Thursday, September 2, 2021

murdering a motherfu#@er...Part 2

"What Darwin was too polite to say, my friends, is that we came to rule the earth not because we are the smartest, or even the meanest, but because we have always been the craziest, most murderous motherfuckers in the jungle."

~ Stephen King                                                                   


"You sound silly when you walk around telling everyone how much you want to murder someone. Everyone at LaSolana knows you are joking. Come on Rob...You're not really going to murder a motherfucker. Are you?"

Quadruple homicide talk is all the rage at LaSolana nowadays:

"I will given the chance Miss Kitty."

"Where do the people on your hit list live?"

"Not around here. If they did it would have already happened."

"How would you do it?"

"It would be with my bare hands. If not, I'll grab the nearest blunt force object & use it to smash their heads in."

"Why don't you just shoot them?"

"This is an up close & personal deal. It wouldn't satisfy all the rage. Beating them to death is the only way."

"Do you ever think you'll run into these people on your list."

"Nope," adding with all honesty, "My guess is I will never talk with or see them again."

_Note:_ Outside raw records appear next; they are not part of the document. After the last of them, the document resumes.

(* ===== verification/BossInit.v ===== *)
(** * Bringing the boss up and down (source/dvp/dvp_kgraph/dvp_kgb.c)

    [DVP_KernelGraphBossInit] loads the modules [DVP_FindManagers] found,
    gives each its priority and its row of the load table, and counts what
    failed.  The directory scan, the dynamic loader, the RPC layer and the
    memory managers are outside: their answers are arguments. *)
From S2P Require Import Prelude DvpTypes Perf KernelGraphManager KernelGraphBoss.

(** [f_corePriorities] of the build for other targets than OMAP *)
Definition f_corePriorities : list (DVP_Core_e * Z) :=
  [ (DVP_CORE_DSP, DVP_PRIORITY_NONE); (DVP_CORE_SIMCOP, DVP_PRIORITY_NONE);
    (DVP_CORE_MCU0, DVP_PRIORITY_NONE); (DVP_CORE_MCU1, DVP_PRIORITY_NONE);
    (DVP_CORE_EVE, DVP_PRIORITY_NONE); (DVP_CORE_GPU, DVP_PRIORITY_HIGHEST);
    (DVP_CORE_CPU, DVP_PRIORITY_LOWEST) ].

(** The loop that overwrites the priority at every matching row. *)
Definition core_priority (c : DVP_Core_e) : Z :=
  foldl (fun p r => if decide (c = r.1) then r.2 else p) DVP_PRIORITY_USER_BASE f_corePriorities.

Definition DVP_KGB_INIT_KGMS : Z := 0x1.
Definition DVP_KGB_INIT_MEM_MGR : Z := 0x2.

Section Init.
Context {W : Type}.

(** What [module_load] finds for a file name. *)
Definition module : Type := option (Z * module_symbols W).

(** A row of the table [DVP_FindManagers] allocates: zeroed, but the name. *)
Definition fresh_manager : DVP_GraphManager_t W := mkManager false 0 None None 0.

(** One turn of the initialisation loop: errors, manager, load rows. *)
Definition init_manager (md : module) (cs : list DVP_Core_Load_t)
    : outcome (Z * DVP_GraphManager_t W * list DVP_Core_Load_t) :=
  let '(ok, m) := DVP_KernelGraphManagerLoad md fresh_manager in
  if ok =? 0 then Done (1, m, cs)
  else
    c ← of_option (calls m);
    row ← of_option (aget cs (core_value (getCore c)));
    cs' ← of_option (aset cs (core_value (getCore c)) (mkCoreLoad (s32 (getLoad c)) (currentLoad row)));
    Done (if init c then 0 else 1,
          mkManager (init c) (handle m) (Some c) (getKernels c) (core_priority (getCore c)), cs').

Fixpoint init_managers (mds : list module) (cs : list DVP_Core_Load_t)
    : outcome (Z * list (DVP_GraphManager_t W) * list DVP_Core_Load_t) :=
  match mds with
  | [] => Done (0, [], cs)
  | md :: mds' =>
      '(e, m, cs') ← init_manager md cs;
      '(es, ms, cs'') ← init_managers mds' cs';
      Done (e + es, m :: ms, cs'')
  end.

Definition zero_cores : list DVP_Core_Load_t := replicate num_cores (mkCoreLoad 0 0).

(** [shm] is the shared segment's contents when there is one; [mem_ok] is
    whether [dvp_mem_init] gave a manager.  [None]: the boss is torn down
    and [NULL] is returned. *)
Definition DVP_KernelGraphBossInit (mask : Z) (mds : list module) (shm : option DVP_Load_t)
    (mem_ok : bool) : outcome (option (DVP_t W)) :=
  let kgms := negb (Z.land mask DVP_KGB_INIT_KGMS =? 0) in
  let wants_mem := negb (Z.land mask DVP_KGB_INIT_MEM_MGR =? 0) in
  let found := if kgms then mds else [] in
  let table := match shm with Some t => cores t | None => zero_cores end in
  '(errors, ms, cs) ← init_managers found table;
  let n := Z.of_nat (length found) in
  let errors := if wants_mem && negb mem_ok then (if kgms then errors + n else errors + 1) else errors in
  if ((n <=? errors) && kgms) || ((0 <? errors) && negb kgms) then Done None
  else Done (Some (mkDVP ms (mkLoad kgms cs))).

(** The managers as they are when the table is freed. *)
Definition DVP_KernelGraphBossDeinit (dvp : DVP_t W) : outcome (list (DVP_GraphManager_t W)) :=
  foldr (fun m acc =>
      m' ← (if enabled m
            then _ ← of_option (calls m);
                 Done (mkManager false (handle m) (calls m) (kernels m) (priority m))
            else Done m);
      ms ← acc;
      Done ((DVP_KernelGraphManagerUnload m').2 :: ms))
    (Done []) (managers dvp).

(** ** Facts *)

Lemma core_priority_cases c :
  core_priority c = match c with
                    | DVP_CORE_GPU => DVP_PRIORITY_HIGHEST
                    | DVP_CORE_CPU => DVP_PRIORITY_LOWEST
                    | _ => DVP_PRIORITY_NONE
                    end.
Proof. by destruct c. Qed.

(** A manager the initialisation enabled. *)
Definition initialised (m : DVP_GraphManager_t W) : Prop :=
  exists c, calls m = Some c /\ init c = true /\ kernels m = getKernels c /\
    priority m = core_priority (getCore c) /\ handle m <> 0.

(** Handles [module_load] returns are not null. *)
Definition good_module (md : module) : Prop :=
  match md with Some (h, _) => h <> 0 | None => True end.

Definition same_currents (cs cs' : list DVP_Core_Load_t) : Prop :=
  currentLoad <$> cs' = currentLoad <$> cs.

Lemma load_cases md :
  (exists m, DVP_KernelGraphManagerLoad md fresh_manager = (0, m) /\ enabled m = false /\ handle m = 0) \/
  (exists h s c, md = Some (h, s) /\
    DVP_KernelGraphManagerLoad md fresh_manager = (1, mkManager false h (Some c) None 0)).
Proof.
  destruct md as [[h s]|]; [|by left; eexists]. simpl.
  destruct (sym_init s), (sym_manager s), (sym_verify s), (sym_getKernels s), (sym_getLocal s),
    (sym_getRemote s), (sym_getCore s), (sym_getLoad s), (sym_deinit s);
    try (left; eexists; split_and!; reflexivity).
  right. eexists _, _, _. by split_and!.
Qed.

Lemma init_manager_spec md cs :
  good_module md -> length cs = num_cores ->
  exists e m cs', init_manager md cs = Done (e, m, cs') /\ length cs' = num_cores /\
    same_currents cs cs' /\
    ((e = 0 /\ enabled m = true /\ initialised m) \/ (e = 1 /\ enabled m = false)).
Proof.
  intros Hg Hlen. unfold init_manager.
  destruct (load_cases md) as [(m & -> & He & Hh)|(h & s & c & -> & ->)]; simpl.
  { eexists _, _, _. split_and!; [done|done|done|]. by right. }
  destruct (aget_in_range cs (core_value (getCore c))) as [row Hrow].
  { rewrite Hlen. by destruct (getCore c). }
  rewrite Hrow. simpl. apply aget_Some in Hrow as [Hr Hl]. rewrite aset_in_range by done. simpl.
  eexists _, _, _. split_and!; [done|by rewrite length_insert| |].
  - unfold same_currents. rewrite list_fmap_insert. simpl. apply list_insert_id.
    by rewrite list_lookup_fmap, Hl.
  - destruct (init c) eqn:Hi; [left|by right]. split_and!; [done..|]. by exists c.
Qed.

Lemma init_managers_spec mds : forall cs,
  Forall good_module mds -> length cs = num_cores ->
  exists e ms cs', init_managers mds cs = Done (e, ms, cs') /\ length cs' = num_cores /\
    length ms = length mds /\ same_currents cs cs' /\ 0 <= e /\
    Z.of_nat (length ms) - e = Z.of_nat (length (filter (fun m => enabled m = true) ms)) /\
    Forall (fun m => enabled m = true -> initialised m) ms.
Proof.
  induction mds as [|md mds IH]; intros cs Hg Hlen; simpl.
  { eexists _, _, _. by split_and!. }
  apply Forall_cons in Hg as [Hg Hgs].
  destruct (init_manager_spec md cs Hg Hlen) as (e & m & cs1 & -> & Hl1 & Hc1 & Hcase). simpl.
  destruct (IH cs1 Hgs Hl1) as (es & ms & cs2 & -> & ? & ? & Hc2 & ? & Hcount & ?). simpl.
  eexists _, _, _. split_and!; [done|done|simpl; lia|congruence|by destruct Hcase as [[-> _]|[-> _]]; lia| |].
  - rewrite filter_cons. destruct Hcase as [(-> & He & _)|(-> & He)].
    + rewrite decide_True by done. simpl. lia.
    + rewrite decide_False by congruence. simpl. lia.
  - constructor; [|done]. destruct Hcase as [(_ & _ & ?)|(_ & He)]; [done|]. congruence.
Qed.

Lemma BossInit_spec mask mds shm mem_ok :
  Forall good_module mds ->
  (forall t, shm = Some t -> length (cores t) = num_cores) ->
  exists r, DVP_KernelGraphBossInit mask mds shm mem_ok = Done r /\
    match r with
    | Some dvp =>
        length (cores (loads dvp)) = num_cores /\
        same_currents (match shm with Some t => cores t | None => zero_cores end) (cores (loads dvp)) /\
        Forall (fun m => enabled m = true -> initialised m) (managers dvp) /\
        (Z.land mask DVP_KGB_INIT_KGMS <> 0 ->
           length (managers dvp) = length mds /\ exists m, m ∈ managers dvp /\ enabled m = true) /\
        (Z.land mask DVP_KGB_INIT_MEM_MGR <> 0 -> mem_ok = true)
    | None => True
    end.
Proof.
  intros Hg Hshm. unfold DVP_KernelGraphBossInit.
  set (kgms := negb (Z.land mask DVP_KGB_INIT_KGMS =? 0)).
  set (found := if kgms then mds else []).
  assert (Forall good_module found) as Hgf by (unfold found; by destruct kgms).
  destruct (init_managers_spec found (match shm with Some t => cores t | None => zero_cores end) Hgf)
    as (e & ms & cs & -> & Hl & Hlm & Hc & He & Hcount & Hall).
  { destruct shm; [by apply Hshm|done]. }
  simpl. destruct (_ || _) eqn:Herr; [by exists None|]. eexists. split; [done|]. simpl.
  apply orb_false_iff in Herr as [H1 H2].
  split_and!; [done..| |].
  - intros Hk. assert (kgms = true) as Hkt by (unfold kgms; by rewrite (proj2 (Z.eqb_neq _ _))).
    assert (found = mds) as Hfm by (unfold found; by rewrite Hkt). split; [congruence|].
    rewrite Hkt in *. rewrite andb_true_r in H1. apply Z.leb_gt in H1.
    assert (0 < length (filter (fun m : DVP_GraphManager_t W => enabled m = true) ms))%nat as Hpos.
    { rewrite Hlm in Hcount. destruct (_ && _); lia. }
    destruct (filter _ ms) as [|m l] eqn:Hf; [simpl in Hpos; lia|]. exists m.
    assert (m ∈ filter (fun m : DVP_GraphManager_t W => enabled m = true) ms) as Hin.
    { rewrite Hf. by left. }
    apply list_elem_of_filter in Hin. tauto.
  - intros Hm. rewrite (proj2 (Z.eqb_neq _ _)) in H1, H2 by done. simpl in H1, H2.
    destruct mem_ok; [done|]. simpl in *. destruct kgms; simpl in *.
    + rewrite andb_true_r in H1. apply Z.leb_gt in H1. lia.
    + rewrite andb_true_r in H2. apply Z.ltb_ge in H2. lia.
Qed.

Lemma BossDeinit_spec dvp :
  Forall (fun m => enabled m = true -> is_Some (calls m)) (managers dvp) ->
  exists ms, DVP_KernelGraphBossDeinit dvp = Done ms /\ length ms = length (managers dvp) /\
    Forall (fun m => enabled m = false /\ handle m = 0) ms.
Proof.
  unfold DVP_KernelGraphBossDeinit. induction (managers dvp) as [|m ms IH]; intros Hall.
  { exists []. by split_and!. }
  apply Forall_cons in Hall as [Hm Hall]. destruct (IH Hall) as (ms' & Hms & ? & ?). simpl in *.
  rewrite Hms.
  assert (forall m0 : DVP_GraphManager_t W, enabled m0 = false ->
    enabled (DVP_KernelGraphManagerUnload m0).2 = false /\ handle (DVP_KernelGraphManagerUnload m0).2 = 0) as Hu.
  { intros m0 ?. unfold DVP_KernelGraphManagerUnload. by destruct (Z.eqb_spec (handle m0) 0). }
  destruct (enabled m) eqn:He.
  - destruct (Hm eq_refl) as [c ->]. simpl. eexists. split_and!; [done|simpl; lia|].
    constructor; [by apply Hu|done].
  - simpl. eexists. split_and!; [done|simpl; lia|]. constructor; [by apply Hu|done].
Qed.

End Init.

"Good for them & good for you."

"Yep," is my steadfast reply.

My shrink assigned another task. She wants me to list the top five things floating around in my head today. Supposedly, it will help me cope. Here it goes:

1. Bludgeoning someone to death 

2. Watching Jeopardy

3. Dismembering & burying their remains in the desert

4. Eating donuts

5. Taco Tuesday (even though it is Thursday)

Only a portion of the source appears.